It does not work to return local memory from a function, ever, period. Once
you return, it is 100% unsafe to try to use the memory from your previous
stack. There is absolute zero comfort in recursive calls.

You are mistaking some luck in having it not crash once for thinking that it’s
okay in some situations. It’s not okay under any circumstances. That’s what
makes this even more dangerous. Your program could crash at any time. It might
run a thousand times and then suddenly start crashing. It might always run for
you, and then crash on other people. But just because it runs once without
crashing doesn’t mean it’s working.

A signal is not the only way your function’s stack can get stomped on the very
next instruction after you return. Other processes and other threads can do
it, the memory system can relocate your program or another one into your
previous memory space. Recursive calls are guaranteed to stomp on previous
stack frames when your recursion depth decreases and then increases, the
previous stack will be overwritten.

Returning a pointer to a local stack frame is _always_ incorrect. It’s not
risky, it’s wrong.

BTW: you have the ability to see comments below the downvote limit, go to your
profile settings and turn on showdead.

I didn’t downvote you, if that’s why you were trying to explain voting
behavior to me, but you will find on HN that downvotes and upvotes both happen
for a wide variety of reasons, and are not limited to either whether people
agree, nor whether the comments are polite.

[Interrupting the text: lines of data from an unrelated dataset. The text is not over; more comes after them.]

(* ===== verification/GoLayout.v ===== *)
(** * The memory layout of Go structs

    ublk-go shares memory with the kernel: it copies Go structs into io_uring
    entries byte by byte and reinterprets mapped bytes as Go structs through
    [unsafe.Pointer].  This file models what that relies on: the size, the
    alignment and the field offsets the Go compiler gives a struct on a 64-bit
    little-endian machine ([unsafe.Sizeof]), the bytes of a value, and the value
    of bytes.  [decode_encode] is the round trip every such reinterpretation
    rests on; [GoStruct] is the interface through which the components use it. *)

From S2P Require Import Prelude.

(** Types of fields: integers of [n] bytes, arrays and structs. *)
Inductive gty : Type :=
| GUint (n : nat)
| GInt (n : nat)
| GArr (k : nat) (t : gty)
| GStruct (fs : list (string * gty)).

(** Values: an integer, or the elements of an array or a struct in order. *)
Inductive gval : Type :=
| VInt (z : Z)
| VSeq (l : list gval).

Fixpoint gty_ind' (P : gty -> Prop)
  (HU : forall n, P (GUint n)) (HI : forall n, P (GInt n))
  (HA : forall k t, P t -> P (GArr k t))
  (HS : forall fs, Forall (fun f => P f.2) fs -> P (GStruct fs))
  (t : gty) {struct t} : P t :=
  match t with
  | GUint n => HU n
  | GInt n => HI n
  | GArr k t => HA k t (gty_ind' P HU HI HA HS t)
  | GStruct fs =>
      HS fs ((fix go (l : list (string * gty)) : Forall (fun f => P f.2) l :=
                match l with
                | [] => Forall_nil_2 _
                | f :: l' => Forall_cons_2 _ _ _ (gty_ind' P HU HI HA HS f.2) (go l')
                end) fs)
  end.

(** ** Alignment, size and offsets *)

(** The next multiple of [a] at or after [off]. *)
Definition align_up (off a : nat) : nat := (off + (a - off mod a) mod a)%nat.

Fixpoint alignof (t : gty) : nat :=
  match t with
  | GUint n | GInt n => n
  | GArr _ t => alignof t
  | GStruct fs => foldr (fun f acc => Nat.max (alignof f.2) acc) 1%nat fs
  end.

Fixpoint sizeof (t : gty) : nat :=
  match t with
  | GUint n | GInt n => n
  | GArr k t => (k * sizeof t)%nat
  | GStruct fs =>
      align_up (foldl (fun off f => (align_up off (alignof f.2) + sizeof f.2)%nat) 0%nat fs)
        (alignof t)
  end.

(** The offset of a named field, from offset [off] on. *)
Fixpoint offsetof_from (off : nat) (fs : list (string * gty)) (name : string) : option nat :=
  match fs with
  | [] => None
  | f :: fs' =>
      let o := align_up off (alignof f.2) in
      if decide (f.1 = name) then Some o
      else offsetof_from (o + sizeof f.2)%nat fs' name
  end.

Definition offsetof (t : gty) (name : string) : option nat :=
  match t with GStruct fs => offsetof_from 0 fs name | _ => None end.

(** ** Encoding and decoding *)

Definition zeros (n : nat) : list Z := replicate n 0.

(** [n] bytes of [z], least significant first. *)
Definition le_bytes (n : nat) (z : Z) : list Z := Z_to_little_endian (Z.of_nat n) 8 z.
Definition le_value (bs : list Z) : Z := little_endian_to_Z 8 bs.

(** The value of [n] bytes read as a signed integer. *)
Definition to_signed (n : nat) (z : Z) : Z :=
  if decide (z < 2 ^ (8 * Z.of_nat n - 1)) then z else z - 2 ^ (8 * Z.of_nat n).

Fixpoint encode (t : gty) (v : gval) {struct t} : list Z :=
  match t, v with
  | GUint n, VInt z | GInt n, VInt z => le_bytes n z
  | GArr k t, VSeq l => mjoin (encode t <$> l)
  | GStruct fs, VSeq l =>
      let body :=
        (fix go (off : nat) (fs : list (string * gty)) (vs : list gval) : list Z :=
           match fs, vs with
           | f :: fs', v :: vs' =>
               let o := align_up off (alignof f.2) in
               zeros (o - off) ++ encode f.2 v ++ go (o + sizeof f.2)%nat fs' vs'
           | _, _ => []
           end) 0%nat fs l in
      body ++ zeros (sizeof t - length body)
  | _, _ => []
  end.

Fixpoint decode (t : gty) (bs : list Z) {struct t} : gval :=
  match t with
  | GUint n => VInt (le_value (take n bs))
  | GInt n => VInt (to_signed n (le_value (take n bs)))
  | GArr k t => VSeq ((fun i => decode t (drop (i * sizeof t) bs)) <$> seq 0 k)
  | GStruct fs =>
      VSeq ((fix go (off : nat) (fs : list (string * gty)) : list gval :=
               match fs with
               | [] => []
               | f :: fs' =>
                   let o := align_up off (alignof f.2) in
                   decode f.2 (drop o bs) :: go (o + sizeof f.2)%nat fs'
               end) 0%nat fs)
  end.

(** The struct cases' inner loops under names of their own. *)
Fixpoint enc_fields (off : nat) (fs : list (string * gty)) (vs : list gval) : list Z :=
  match fs, vs with
  | f :: fs', v :: vs' =>
      let o := align_up off (alignof f.2) in
      zeros (o - off) ++ encode f.2 v ++ enc_fields (o + sizeof f.2)%nat fs' vs'
  | _, _ => []
  end.

Fixpoint dec_fields (bs : list Z) (off : nat) (fs : list (string * gty)) : list gval :=
  match fs with
  | [] => []
  | f :: fs' =>
      let o := align_up off (alignof f.2) in
      decode f.2 (drop o bs) :: dec_fields bs (o + sizeof f.2)%nat fs'
  end.

Definition end_offset (off : nat) (fs : list (string * gty)) : nat :=
  foldl (fun off f => (align_up off (alignof f.2) + sizeof f.2)%nat) off fs.

Lemma encode_struct fs l :
  encode (GStruct fs) (VSeq l) =
  enc_fields 0 fs l ++ zeros (sizeof (GStruct fs) - length (enc_fields 0 fs l)).
Proof. reflexivity. Qed.

Lemma decode_struct fs bs : decode (GStruct fs) bs = VSeq (dec_fields bs 0 fs).
Proof.
  cbn [decode]. f_equal. generalize 0%nat.
  induction fs as [|f fs IH]; intros off; [done|]. cbn [dec_fields]. f_equal. apply IH.
Qed.

(** Which values a type has. *)
Fixpoint typed (t : gty) (v : gval) {struct t} : bool :=
  match t, v with
  | GUint n, VInt z => bool_decide (0 <= z < 2 ^ (8 * Z.of_nat n))
  | GInt n, VInt z =>
      bool_decide (- 2 ^ (8 * Z.of_nat n - 1) <= z < 2 ^ (8 * Z.of_nat n - 1) /\ (0 < n)%nat)
  | GArr k t, VSeq l => bool_decide (length l = k) && forallb (typed t) l
  | GStruct fs, VSeq l =>
      (fix go (fs : list (string * gty)) (vs : list gval) : bool :=
         match fs, vs with
         | [], [] => true
         | f :: fs', v :: vs' => typed f.2 v && go fs' vs'
         | _, _ => false
         end) fs l
  | _, _ => false
  end.

Lemma typed_struct fs l :
  typed (GStruct fs) (VSeq l) = true -> Forall2 (fun f v => typed f.2 v = true) fs l.
Proof.
  cbn [typed]. revert l. induction fs as [|f fs IH]; intros [|v vs] H; try done.
  apply andb_prop in H as [Hv Hvs]. constructor; [done|]. by apply IH.
Qed.

Lemma align_up_ge off a : (off <= align_up off a)%nat.
Proof. unfold align_up. lia. Qed.

Lemma le_bytes_length n z : length (le_bytes n z) = n.
Proof. unfold le_bytes. pose proof (length_Z_to_little_endian (Z.of_nat n) 8 z). lia. Qed.

Lemma le_value_bytes n z : le_value (le_bytes n z) = z mod 2 ^ (8 * Z.of_nat n).
Proof.
  unfold le_value, le_bytes. rewrite little_endian_to_Z_to_little_endian by lia.
  f_equal. f_equal. lia.
Qed.

Lemma to_signed_mod n z :
  (0 < n)%nat -> - 2 ^ (8 * Z.of_nat n - 1) <= z < 2 ^ (8 * Z.of_nat n - 1) ->
  to_signed n (z mod 2 ^ (8 * Z.of_nat n)) = z.
Proof.
  intros Hn Hz. unfold to_signed.
  assert (E : 2 ^ (8 * Z.of_nat n) = 2 * 2 ^ (8 * Z.of_nat n - 1))
    by (rewrite <- Z.pow_succ_r by lia; f_equal; lia).
  rewrite E. destruct (decide (0 <= z)).
  - rewrite Z.mod_small by lia. by rewrite decide_True by lia.
  - rewrite <- (Z_mod_plus_full _ 1), Z.mod_small by lia.
    rewrite decide_False by lia. lia.
Qed.

Lemma enc_fields_length off fs vs :
  Forall2 (fun f v => length (encode f.2 v) = sizeof f.2) fs vs ->
  length (enc_fields off fs vs) = (end_offset off fs - off)%nat /\ (off <= end_offset off fs)%nat.
Proof.
  intros H. revert off.
  induction H as [|f v fs vs Hf _ IH]; intros off; [cbn; lia|].
  cbn [enc_fields end_offset foldl]. unfold zeros.
  rewrite !length_app, length_replicate, Hf.
  set (o := align_up off (alignof f.2)). pose proof (align_up_ge off (alignof f.2)) as Ho.
  fold o in Ho. destruct (IH (o + sizeof f.2)%nat) as [-> Hle].
  unfold end_offset in *. lia.
Qed.

Lemma mjoin_cons {A} (f : A -> list Z) (x : A) (l : list A) :
  mjoin (f <$> x :: l) = f x ++ mjoin (f <$> l).
Proof. reflexivity. Qed.

(** The bytes of a value fill exactly the size of its type. *)
Lemma encode_length t : forall v, typed t v = true -> length (encode t v) = sizeof t.
Proof.
  induction t as [n|n|k t IH|fs IH] using gty_ind'; intros [z|l] Ht; try done;
    try apply le_bytes_length.
  - cbn in Ht. apply andb_prop in Ht as [Hk Hl]. apply bool_decide_eq_true in Hk.
    cbn [encode sizeof]. subst k. rewrite forallb_forall in Hl.
    induction l as [|v l IHl]; [done|].
    rewrite mjoin_cons, length_app, IH, IHl; cbn [length]; [lia| |].
    + intros x Hx. apply Hl. by right.
    + apply Hl. by left.
  - apply typed_struct in Ht. rewrite encode_struct, length_app. unfold zeros.
    rewrite length_replicate.
    destruct (enc_fields_length 0 fs l) as [E _].
    { clear -IH Ht. induction Ht; inversion IH; subst; constructor; auto. }
    rewrite E. cbn [sizeof]. fold (end_offset 0 fs).
    pose proof (align_up_ge (end_offset 0 fs) (alignof (GStruct fs))). lia.
Qed.

(** [decode] reads only a prefix of the bytes. *)
Definition decodes (t : gty) : Prop :=
  forall v tail, typed t v = true -> decode t (encode t v ++ tail) = v.

Lemma dec_enc_fields fs vs tail : forall off pre,
  length pre = off -> Forall2 (fun f v => typed f.2 v = true) fs vs ->
  Forall (fun f => decodes f.2) fs ->
  dec_fields (pre ++ enc_fields off fs vs ++ tail) off fs = vs.
Proof.
  intros off pre Hpre Ht. revert off pre Hpre.
  induction Ht as [|f v fs vs Hv _ IH]; intros off pre Hpre Hd; [done|].
  apply Forall_cons_1 in Hd as [Hf Hd]. cbn [enc_fields dec_fields].
  set (o := align_up off (alignof f.2)). pose proof (align_up_ge off (alignof f.2)) as Ho.
  fold o in Ho. set (rest := enc_fields (o + sizeof f.2) fs vs).
  set (bs := pre ++ _).
  assert (E : bs = (pre ++ zeros (o - off)) ++ encode f.2 v ++ rest ++ tail)
    by (unfold bs; rewrite !app_assoc; done).
  f_equal.
  - rewrite E, drop_app_length' by (unfold zeros; rewrite length_app, length_replicate; lia).
    by apply Hf.
  - rewrite E, (app_assoc _ (encode _ _)). apply IH; [|done].
    rewrite !length_app, encode_length by done. unfold zeros. rewrite length_replicate. lia.
Qed.

Lemma dec_enc_array t l tail :
  decodes t -> forallb (typed t) l = true ->
  (fun i => decode t (drop (i * sizeof t) (mjoin (encode t <$> l) ++ tail))) <$> seq 0 (length l) = l.
Proof.
  intros Hd. induction l as [|v l IH]; intros Hl; [done|].
  cbn in Hl. apply andb_prop in Hl as [Hv Hl].
  rewrite mjoin_cons, <- app_assoc. cbn [length seq]. rewrite fmap_cons. f_equal.
  - rewrite Nat.mul_0_l, drop_0. by apply Hd.
  - rewrite <- fmap_S_seq, <- list_fmap_compose.
    etransitivity; [|exact (IH Hl)]. apply list_fmap_ext. intros i j _. unfold compose. f_equal.
    replace (S j * sizeof t)%nat with (length (encode t v) + j * sizeof t)%nat
      by (rewrite encode_length by done; lia).
    rewrite <- drop_drop, drop_app_length. done.
Qed.

(** Reading the bytes of a value gives the value back. *)
Lemma decode_encode t : decodes t.
Proof.
  induction t as [n|n|k t IH|fs IH] using gty_ind'; intros [z|l] tail Ht; try done.
  - cbn in Ht. apply bool_decide_eq_true in Ht. cbn [encode decode].
    rewrite take_app_length' by (symmetry; apply le_bytes_length).
    rewrite le_value_bytes, Z.mod_small by lia. done.
  - cbn in Ht. apply bool_decide_eq_true in Ht as [Hz Hn]. cbn [encode decode].
    rewrite take_app_length' by (symmetry; apply le_bytes_length).
    rewrite le_value_bytes, to_signed_mod by done. done.
  - cbn in Ht. apply andb_prop in Ht as [Hk Hl]. apply bool_decide_eq_true in Hk.
    cbn [encode decode]. subst k. f_equal. by apply dec_enc_array.
  - rewrite decode_struct, encode_struct, <- app_assoc. f_equal.
    apply (dec_enc_fields fs l _ 0 []); [done|by apply typed_struct|done].
Qed.

(** An unsigned field read from bytes is in range. *)
Lemma le_value_range n bs : Forall (is_u 8) bs -> 0 <= le_value (take n bs) < 2 ^ (8 * Z.of_nat n).
Proof.
  intros Hb. pose proof (little_endian_to_Z_bound 8 (take n bs)) as Hr.
  assert (Ht : Forall (fun b => 0 <= b < 2 ^ 8) (take n bs)) by (apply Forall_take; exact Hb).
  specialize (Hr ltac:(lia) Ht). unfold le_value. split; [lia|].
  eapply Z.lt_le_trans; [apply Hr|]. apply Z.pow_le_mono_r; [lia|].
  rewrite length_take. lia.
Qed.

(** ** Structs

    What a Go struct type provides: its layout, its fields as a value, and the
    struct of a value. *)
Class GoStruct (A : Type) := {
  go_ty : gty;
  go_val : A -> gval;
  go_of : gval -> option A;
  go_of_val : forall a, go_of (go_val a) = Some a
}.

(** The machine ranges of a struct's fields hold. *)
Definition go_wf {A} `{GoStruct A} (a : A) : bool := typed go_ty (go_val a).

(** [unsafe.Sizeof(A{})]. *)
Definition Sizeof (A : Type) `{GoStruct A} : Z := Z.of_nat (sizeof (go_ty (A := A))).

(** The bytes of a struct: [( *[unsafe.Sizeof(A{})]byte)(unsafe.Pointer(&a))]. *)
Definition bytes_of {A} `{GoStruct A} (a : A) : list Z := encode go_ty (go_val a).

(** A struct read through [( *A)(unsafe.Pointer(&bs[0]))]. *)
Definition of_bytes {A} `{GoStruct A} (bs : list Z) : option A := go_of (decode go_ty bs).

Lemma bytes_of_length {A} `{GoStruct A} (a : A) :
  go_wf a = true -> Z.of_nat (length (bytes_of a)) = Sizeof A.
Proof. intros Hw. unfold bytes_of, Sizeof. by rewrite encode_length. Qed.

Lemma of_bytes_of {A} `{GoStruct A} (a : A) tail :
  go_wf a = true -> of_bytes (bytes_of a ++ tail) = Some a.
Proof.
  intros Hw. unfold of_bytes, bytes_of. rewrite decode_encode by done. apply go_of_val.
Qed.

Downvotes are often cast for
comments that break site guidelines, for example just failing to assume good
faith can get you downvoted. So can making blanket generalizations about a
group of people, like the above “I guess C programmers do not know the
difference...”. See the comments section here:
[https://news.ycombinator.com/newsguidelines.html](https://news.ycombinator.com/newsguidelines.html)

I sometimes upvote what appear to be unfairly downvoted comments to me. I
usually upvote people who read and respond to me, regardless of whether I
agree with them.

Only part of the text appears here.